E, embora maior parte dos games para computador e para consoles ainda seja paga, esse modelo de muitas atualizações e muito conteúdo para download também se estende aos jogos pagos. Cada vez mais, graças aos conteúdos baixáveis, o jogo que você compra inicialmente é muito diferente da versão que estará jogando depois de meses ou anos.

Os jogos estão sendo vendidos mais como um serviço do que como um produto. E, para o usuário, isso acaba saindo mais caro: muitas pessoas gastam mais com esse conteúdo extra do que com o jogo original. E, mesmo em casos como o do Fortnite, em que o custo inicial é baixo, a experiência completa passa longe de ser de graça.

Os gastos feitos enquanto se joga (como de itens personalizados), as chamadas compras "in-game", também são o modelo principal de comercialização de jogos para smartphones e tablets.

Indústria milionária

O Fortnite é um dos exemplos mais bem-sucedidos desse modelo, mas outras grandes marcas, comoCall of Duty e Fifa, seguem o mesmo roteiro.

No Reino Unido, em 2017, jogadores gastaram 2,67 bilhões de libras em jogos digitais para computador e para dispositivos móveis, incluindo os gastos com compras "in-game".

Como comparação, os tradicionais jogos de videogames que você compra completos, para usar em um console, como um Playstation ou um X-Box, movimentaram 790 milhões de libras.

No mundo, o mercado de jogos digitais deve ter uma receita de US$ 137,9 bilhões em 2018, com 75% vindo de jogos para dispositivos móveis ou para computador, que costumam adotar modelo de comercialização como o do Fortnite.

No Brasil, o mercado de games movimentou US$ 1,3 bilhão (R$ 5 bilhões) em 2017. Para 2018, a previsão é de US$ 1,5 bilhão (R$ 5,8 bilhões), segundo a consultoria Newzoo.
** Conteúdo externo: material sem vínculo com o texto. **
Definition activate (c : configuration) : M store unit :=
  s ← get;
  require (is_regular_file (swap_file c) s) ≫= fun _ =>
  require (has_swap_signature (swap_file c) s) ≫= fun _ =>
  if configured_swap_active (swap_file c) s then mret tt else swapon (swap_file c).
Definition enable_swap (c : configuration) : M store unit :=
  require (is_root sys) ≫= fun _ => activate c.
Definition disable_swap (c : configuration) : M store unit :=
  require (is_root sys) ≫= fun _ =>
  s ← get;
  if configured_swap_active (swap_file c) s then swapoff (swap_file c) else mret tt.
(** At the start of the container. *)
Definition prepare_configured_swap (c : configuration) : M store unit :=
  if swap_enabled c then require (is_root sys) ≫= fun _ => activate c else mret tt.
End swap.

(** * Lemmas: strings *)

Lemma lower_app a b : lower (a ++ b) = lower a ++ lower b.
Proof. apply fmap_app. Qed.
Lemma to_lower_space b : is_space (to_lower b) = is_space b.
Proof. by destruct b. Qed.
Lemma to_lower_digit b : is_digit (to_lower b) = is_digit b.
Proof. by destruct b. Qed.

Definition spaces (w : bytes) : Prop := Forall (fun b => is_space b = true) w.
Definition solid (s : bytes) : Prop := Forall (fun b => is_space b = false) s.

Lemma skip_spaces_app w s : spaces w -> skip_spaces (w ++ s) = skip_spaces s.
Proof. induction 1 as [|b w Hb _ IH]; [done|]. simpl. by rewrite Hb. Qed.
Lemma skip_spaces_solid s : solid s -> skip_spaces s = s.
Proof. destruct 1 as [|b s Hb _]; [done|]. simpl. by rewrite Hb. Qed.

Lemma trim_solid w1 s w2 : spaces w1 -> spaces w2 -> solid s -> trim (w1 ++ s ++ w2) = s.
Proof.
  intros H1 H2 Hs. unfold trim, trim_right. rewrite skip_spaces_app by done.
  destruct Hs as [|b s Hb Hs].
  - assert (skip_spaces w2 = []) as Hw by (rewrite <- (app_nil_r w2); by rewrite skip_spaces_app).
    simpl. by rewrite Hw.
  - change ((b :: s) ++ w2) with (b :: (s ++ w2)). cbn [skip_spaces]. rewrite Hb.
    change (b :: s ++ w2) with ((b :: s) ++ w2). rewrite reverse_app, skip_spaces_app by by apply Forall_reverse.
    rewrite skip_spaces_solid by (apply Forall_reverse; by constructor). apply reverse_involutive.
Qed.

Lemma print_d_decimal n : 0 <= n < 10 ^ 64 ->
  exists d ds, print_d n = digit_char <$> (d :: ds) /\ Forall (fun d => 0 <= d < 10) (d :: ds) /\
    base_value 10 (d :: ds) 0 = n.
Proof. intros Hn. unfold print_d. rewrite (proj2 (Z.ltb_ge n 0)) by lia. by apply print_decimal. Qed.

Lemma digit_char_solid ds : Forall (fun d => 0 <= d < 10) ds -> solid (digit_char <$> ds).
Proof. intros Hds. unfold solid. rewrite Forall_fmap. eapply Forall_impl; [exact Hds|]. intros d Hd. by apply digit_char_decimal. Qed.
Lemma digit_char_lower ds : Forall (fun d => 0 <= d < 10) ds -> lower (digit_char <$> ds) = digit_char <$> ds.
Proof.
  unfold lower. induction 1 as [|d ds Hd _ IH]; [done|]. rewrite !fmap_cons. f_equal; [|done].
  destruct (digit_char_decimal d Hd) as [H _]. revert H. generalize (digit_char d). by intros [].
Qed.

(** A printed number and what follows it. *)
Lemma stoull_print n r : 0 <= n < 10 ^ 64 -> match r with b :: _ => is_digit b = false | [] => True end ->
  stoull (print_d n ++ r) = if n <=? UINT64_MAX then Some (n, r) else None.
Proof.
  intros Hn Hr. destruct (print_d_decimal n Hn) as (d & ds & -> & Hds & Hv).
  pose proof (span_digits_rest (d :: ds) r Hds Hr) as Hs. pose proof (digits_value_spec (d :: ds) Hds) as Hdv.
  destruct (digit_char_decimal d (Forall_inv Hds)) as (_ & Hsp & _ & Hm & Hp).
  unfold stoull. rewrite fmap_cons in *. cbn [app skip_spaces]. rewrite Hsp. cbv iota zeta. rewrite Hm, Hp.
  cbn [app] in Hs. rewrite Hs. rewrite Hdv, Hv. done.
Qed.

Lemma stoull_range s v r : stoull s = Some (v, r) -> 0 <= v <= UINT64_MAX.
Proof.
  unfold stoull. destruct (match skip_spaces s with [] => _ | _ => _ end) as [neg l].
  destruct (span_digits l) as [ds rest] eqn:Es. destruct ds as [|b ds]; [done|].
  destruct (_ <=? _) eqn:El; [|done]. intros [= <- <-]. bdestruct_all. destruct neg.
  - unfold u64, UINT64_MAX. pose proof (Z.mod_pos_bound (- digits_value (b :: ds)) (2 ^ 64)). lia.
  - split; [|done]. assert (forall l v, 0 <= v -> Forall (fun b => is_digit b = true) l ->
      0 <= fold_left (fun v d => 10 * v + digit_value d) l v) as Hpos.
    { induction l0 as [|x l0 IH]; intros v Hv Hl; [done|]. inversion Hl as [|? ? Hx Hl']; subst. simpl. apply IH; [|done].
      unfold is_digit, digit_value in *. bdestruct_all. lia. }
    apply Hpos; [done|].
    assert (forall l, Forall (fun b => is_digit b = true) (span_digits l).1) as Hd.
    { clear. induction l as [|x l IH]; simpl; [constructor|]. destruct (is_digit x) eqn:E; [|constructor].
      destruct (span_digits l). by constructor. }
    specialize (Hd l). by rewrite Es in Hd.
Qed.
Esse valor vem de um conjunto de 75,7 milhões de jogadores no país.

Entre os jogadores que gastam dinheiro no Brasil, 83% compraram itens dentro do jogo entre janeiro e julho de 2018.

A Epic Games, empresa que é dona do Fortnite, não divulga o quanto lucra com o game. Mas a agência Bloomberg estima que a companhia, com todos os seus produtos, valha hoje entre de US$ 5 bilhões (R$ 19 bilhões) e US$ 8 bilhões (R$ 31 bilhões).

Rápida evolução

A indústria de jogos enfrenta desafios quanto à regulação, já que é um universo que evolui muito rápido - diferentemente da legislação.
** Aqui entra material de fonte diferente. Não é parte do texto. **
(* ===== verification/Sdl.v ===== *)
(** The event thread of the SDL platform (platform/sdl/platform.cpp,
    platform/sdl/keycode_converter.cpp): which host events reach which input
    device, the pointer coordinates, the touch slots, and the callbacks of the
    windows. It drives the state machines of Input.v through their calls and
    maps coordinates with the viewports of Geometry.v. SDL, the renderer and the
    window manager are outside: their answers come with each event, the calls
    made to them are recorded. *)

From Stdlib Require Import Strings.String.
From S2P Require Import Prelude Geometry Input.

Local Open Scope Z_scope.

(** * Key codes *)

(** An [SDL_Scancode] is known by the name of its enumerator, without
    SDL_SCANCODE_. *)
Definition scancode : Type := string.
Definition code_map : list scancode := [
    "UNKNOWN"; "ESCAPE"; "1"; "2"; "3"; "4"; "5"; "6"; "7"; "8"; "9"; "0"; "MINUS"; "EQUALS";
    "BACKSPACE"; "TAB"; "Q"; "W"; "E"; "R"; "T"; "Y"; "U"; "I"; "O"; "P"; "LEFTBRACKET";
    "RIGHTBRACKET"; "RETURN"; "LCTRL"; "A"; "S"; "D"; "F"; "G"; "H"; "J"; "K"; "L"; "SEMICOLON";
    "APOSTROPHE"; "GRAVE"; "LSHIFT"; "BACKSLASH"; "Z"; "X"; "C"; "V"; "B"; "N"; "M"; "COMMA";
    "PERIOD"; "SLASH"; "RSHIFT"; "KP_MULTIPLY"; "LALT"; "SPACE"; "CAPSLOCK"; "F1"; "F2"; "F3"; "F4";
    "F5"; "F6"; "F7"; "F8"; "F9"; "F10"; "NUMLOCKCLEAR"; "SCROLLLOCK"; "KP_7"; "KP_8"; "KP_9";
    "KP_MINUS"; "KP_4"; "KP_5"; "KP_6"; "KP_PLUS"; "KP_1"; "KP_2"; "KP_3"; "KP_0"; "KP_PERIOD";
    "UNKNOWN"; "LANG5"; "UNKNOWN"; "F11"; "F12"; "UNKNOWN"; "LANG3"; "LANG4"; "UNKNOWN"; "LANG3";
    "UNKNOWN"; "KP_COMMA"; "KP_ENTER"; "RCTRL"; "KP_DIVIDE"; "SYSREQ"; "RALT"; "UNKNOWN"; "HOME";
    "UP"; "PAGEUP"; "LEFT"; "RIGHT"; "END"; "DOWN"; "PAGEDOWN"; "INSERT"; "DELETE"; "UNKNOWN";
    "MUTE"; "VOLUMEDOWN"; "VOLUMEUP"; "POWER"; "KP_EQUALS"; "KP_MINUS"; "PAUSE"; "UNKNOWN";
    "KP_COMMA"; "LANG1"; "LANG2"; "INTERNATIONAL3"; "LGUI"; "RGUI"; "APPLICATION"; "STOP"; "AGAIN";
    "UNKNOWN"; "UNDO"; "UNKNOWN"; "COPY"; "UNKNOWN"; "PASTE"; "FIND"; "CUT"; "HELP"; "MENU";
    "CALCULATOR"; "UNKNOWN"; "SLEEP"; "UNKNOWN"; "UNKNOWN"; "UNKNOWN"; "UNKNOWN"; "UNKNOWN"; "APP1";
    "APP1"; "WWW"; "UNKNOWN"; "UNKNOWN"; "UNKNOWN"; "UNKNOWN"; "MAIL"; "AC_BOOKMARKS"; "COMPUTER";
    "AC_BACK"; "AC_FORWARD"; "UNKNOWN"; "EJECT"; "UNKNOWN"; "AUDIONEXT"; "AUDIOPLAY"; "AUDIOPREV";
    "AUDIOSTOP"; "UNKNOWN"; "UNKNOWN"; "UNKNOWN"; "UNKNOWN"; "UNKNOWN"; "AC_HOME"; "AC_REFRESH";
    "UNKNOWN"; "UNKNOWN"; "UNKNOWN"; "UNKNOWN"; "UNKNOWN"; "KP_LEFTPAREN"; "KP_RIGHTPAREN";
    "UNKNOWN"; "AGAIN"; "F13"; "F14"; "F15"; "F16"; "F17"; "F18"; "F19"; "F20"; "F21"; "F22"; "F23";
    "F24"; "UNKNOWN"; "UNKNOWN"; "UNKNOWN"; "UNKNOWN"; "UNKNOWN"; "UNKNOWN"; "UNKNOWN"; "UNKNOWN";
    "UNKNOWN"; "UNKNOWN"; "UNKNOWN"; "UNKNOWN"; "UNKNOWN"; "UNKNOWN"; "UNKNOWN"; "UNKNOWN";
    "UNKNOWN"; "UNKNOWN"; "UNKNOWN"; "UNKNOWN"; "UNKNOWN"; "UNKNOWN"; "UNKNOWN"; "UNKNOWN";
    "UNKNOWN"; "UNKNOWN"; "UNKNOWN"; "UNKNOWN"; "UNKNOWN"; "UNKNOWN"; "UNKNOWN"; "UNKNOWN";
    "UNKNOWN"; "UNKNOWN"; "UNKNOWN"; "UNKNOWN"; "UNKNOWN"; "UNKNOWN"; "UNKNOWN"; "UNKNOWN";
    "UNKNOWN"; "UNKNOWN"; "UNKNOWN"; "UNKNOWN"; "UNKNOWN"; "UNKNOWN"; "UNKNOWN"; "UNKNOWN";
    "UNKNOWN"; "UNKNOWN"; "UNKNOWN"; "UNKNOWN"; "UNKNOWN"; "UNKNOWN"
  ]%string.

(** The first index that holds the scancode. *)
Fixpoint convert_from (n : Z) (l : list scancode) (s : scancode) : Z :=
  match l with
  | [] => KEY_RESERVED
  | c :: l' => if String.eqb c s then n else convert_from (n + 1) l' s
  end.
Definition convert (s : scancode) : Z := convert_from 0 code_map s.

Definition BTN_LEFT : Z := 272.
Definition BTN_RIGHT : Z := 273.
Definition BTN_MIDDLE : Z := 274.
Definition BTN_SIDE : Z := 275.
Definition BTN_EXTRA : Z := 276.
Inductive mouse_button := ButtonLeft | ButtonMiddle | ButtonRight | ButtonX1 | ButtonX2 | ButtonOther.
Definition convert_mouse_button (b : mouse_button) : Z :=
  match b with
  | ButtonLeft => BTN_LEFT
  | ButtonRight => BTN_RIGHT
  | ButtonMiddle => BTN_MIDDLE
  | ButtonX1 => BTN_SIDE
  | ButtonX2 => BTN_EXTRA
  | ButtonOther => 0
  end.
Há muita preocupação com o fato de que, em alguns setores do mundo de jogos online, seja difícil distinguir entre o que é videogame e o que são jogos de azar (proibidos no Brasil desde 1945 e também em vários lugares do mundo).
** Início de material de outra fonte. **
(* ===== verification/InitRc.v ===== *)
(** The init files of the container (container/lxc_container.cpp,
    [add_container_service_labels]): Android's rc files are rewritten, line by
    line, so that init can start services without SELinux, and the rewritten
    copies are bound over the originals. *)

From S2P Require Import Prelude.

Local Open Scope Z_scope.

(** * Strings *)

Definition blank (b : byte) : bool := Byte.eqb b x20 || Byte.eqb b x09.
(** A line is its indentation, up to [find_first_not_of(" \t")], and the rest;
    the rest is empty where that is npos. *)
Fixpoint indentation (l : bytes) : bytes * bytes :=
  match l with
  | b :: l' => if blank b then let (i, r) := indentation l' in (b :: i, r) else ([], l)
  | [] => ([], [])
  end.
(** The text before and after the first occurrence of [p], as [find]. *)
Fixpoint split_sub (p s : bytes) : option (bytes * bytes) :=
  if starts_with s p then Some ([], drop (length p) s)
  else match s with
       | [] => None
       | b :: s' => prod_map (cons b) id <$> split_sub p s'
       end.
Definition contains (p s : bytes) : bool := bool_decide (is_Some (split_sub p s)).

Definition print_lines (l : list bytes) : bytes := concat ((fun line => line ++ [x0a]) <$> l).

(** * Rewriting a line *)

(** Which file is rewritten: whether it is hw/init.rc, its name, and whether
    the host has /dev/ashmem. *)
Record rc_file := RcFile { is_hw_init : bool; filename : bytes; has_ashmem : bool }.

Section rewrite.
Context (f : rc_file).
Definition named (s : string) : bool := bytes_eqb (filename f) (str s).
A Comissão para Jogos de Azar do Reino Unido afirma que "há diversos sites de terceiros oferecendo apostas ilegais ligadas a videogames populares", onde jogadores podem apostar sobre coisas como o valor de seu inventário de armas virtuais.

Um estudo feito por psicólogos da Universidade de Adelaide, na Austrália, afirma que o sistema de microtransações encontrado nos jogos online diminui a distância entre jogar e apostar, e pode ser um risco para jogadores mais vulneráveis, especialmente os mais jovens.

E em setembro, a OMS (Organização Mundial de Saúde) adicionou uma definição de doença psicológica ligada a games em sua Classificação Internacional de Doenças.

Um porta-voz do Fortnite disse que a maioria das versões do jogo permite que os pais estabeleçam um limite de gasto e restrições de idade.

E quem estiver preocupado com interações com outros jogadores pode desligar a função de conversas dentro do jogo.

E não só o setor de regulação, a indústria como um todo teve que evoluir para acompanhar as últimas inovações.

Tradicionalmente, ela era dominada por títulos grandes, trabalhados por centenas de pessoas e que custavam milhões para serem desenvolvidos - e que também saíam caro para o consumidor final.

No entanto, jogos como Fortnite custam menos para fazer e são distribuídos de graça, embora sejam bastante lucrativos quando conseguem manter as pessoas engajadas em compras in-games e com as frequentes atualizações.

Na sétima temporada de Fortnite, lançada nesta quinta, os jogadores têm mais elementos personalizados, mudanças no mapa e adições como neve no cenário e aviões.

Podem parecer ajustes pequenos, mas, ao adicionar conteúdo novo, mudar o mapa e atualizar o que os jogadores podem ver e fazer, os desenvolvedores estão tentando dar ao público razões para não abandonar o game - e continuar gastando.